We are not asking for a free handout. We are asking for the right to manage what we can clearly handle. Dr Sim’s push for the Sarawak Private Health Institute Master Plan, in partnership with UNIMAS, shows the state’s seriousness. Such initiatives, however, must be backed with autonomy, not hamstrung by federal red tape.

Our leaders, from Premier Datuk Patinggi Tan Sri Abang Johari Tun Openg to Dr Sim, have been working religiously and regimentally on this matter. We cannot fault them for effort. But we must also acknowledge: patience has its limits. Sarawak has been patient for far too long.

Putrajaya must stop treating Sarawak’s health autonomy as a negotiable side issue. It is a matter of life and death. Every day of delay means patients waiting longer, doctors burning out faster, and rural communities falling further behind.

Yes, Sarawak is part of Malaysia. But Malaysia was formed under the MA63 framework, which recognises Sarawak’s distinct needs and rights. Health autonomy falls squarely within that spirit.

We do not expect magic. But we do expect action. Putrajaya must immediately devolve healthcare decision-making powers to Sarawak under MA63 and allow Sarawak to determine its own medical workforce needs like creating more specialist posts and setting rural service incentives.

I strongly advocate the removal of bureaucratic obstacles for returning Sarawakian doctors and their spouses, and the need to leverage S-MM2H doctors and foreign-trained specialists already living in the state.

The late veteran journalist James Ritchie once told me, “Sarawak has always had to fight twice as hard to get what’s fair.” Those words ring true today.

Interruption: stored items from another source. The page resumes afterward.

(* ===== verification/HIDSpec.v ===== *)
(** * The HID report parser keeps its tables in order

    The invariant of the parser's tables and its preservation by every item,
    the equations of the item loop on a sequence of whole items, and the bits
    of a report as the item accessors see them. *)
From S2P Require Import Prelude HIDParser.

(** ** Invariant *)
Definition path_in (n : Z) (o : option Z) : Prop := match o with None => True | Some k => 0 ≤ k < n end.

(** The collections in use are 0 to [n - 1]: 0 is a root, every other one has
    an earlier one as its parent; the entries from [n] on are free. *)
Record forest (n : Z) (l : list HID_CollectionPath_t) : Prop := {
  fo_length : length l = 10%nat;
  fo_range : 1 ≤ n ≤ 10;
  fo_root : ∀ c, l !! 0%nat = Some c → Parent c = None;
  fo_used : ∀ k c, 0 < Z.of_nat k < n → l !! k = Some c → ∃ p, Parent c = Some p ∧ 0 ≤ p < Z.of_nat k;
  fo_free : ∀ k c, n ≤ Z.of_nat k → l !! k = Some c → Parent c = None }.

Definition sizes_ok (r : HID_ReportSizeInfo_t) : Prop :=
  length (ReportSizeBits r) = 3%nat ∧ Forall word16 (ReportSizeBits r).
Definition state_ok (t : HID_StateTable_t) : Prop := byte (ReportCount t) ∧ byte (BitSize (ST_Attributes t)).

Section Invariant.
Context (filter : HID_ReportItem_t → bool).

(** An item that was kept. *)
Record item_ok (n : Z) (i : HID_ReportItem_t) : Prop := {
  io_path : path_in n (CollectionPath i);
  io_data : tst (ItemFlags i) HID_IOF_CONSTANT = false;
  io_kept : filter i = true;
  io_type : 0 ≤ ItemType i ≤ 2;
  io_bits : word16 (BitOffset i) ∧ byte (BitSize (Attributes i)) }.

Our demand for health autonomy is not about pride or politics. It is about the basic right of Sarawakians to quality healthcare. It is about ensuring that no mother in Belaga has to take a boat for hours just to see a doctor, that no specialist in Kuching collapses from exhaustion, and that no bright Sarawakian student is denied a medical career because of quotas.

Sarawak has the money, the will, and the talent. What we lack is the autonomy to act. The time for patience has passed. The time for action is now.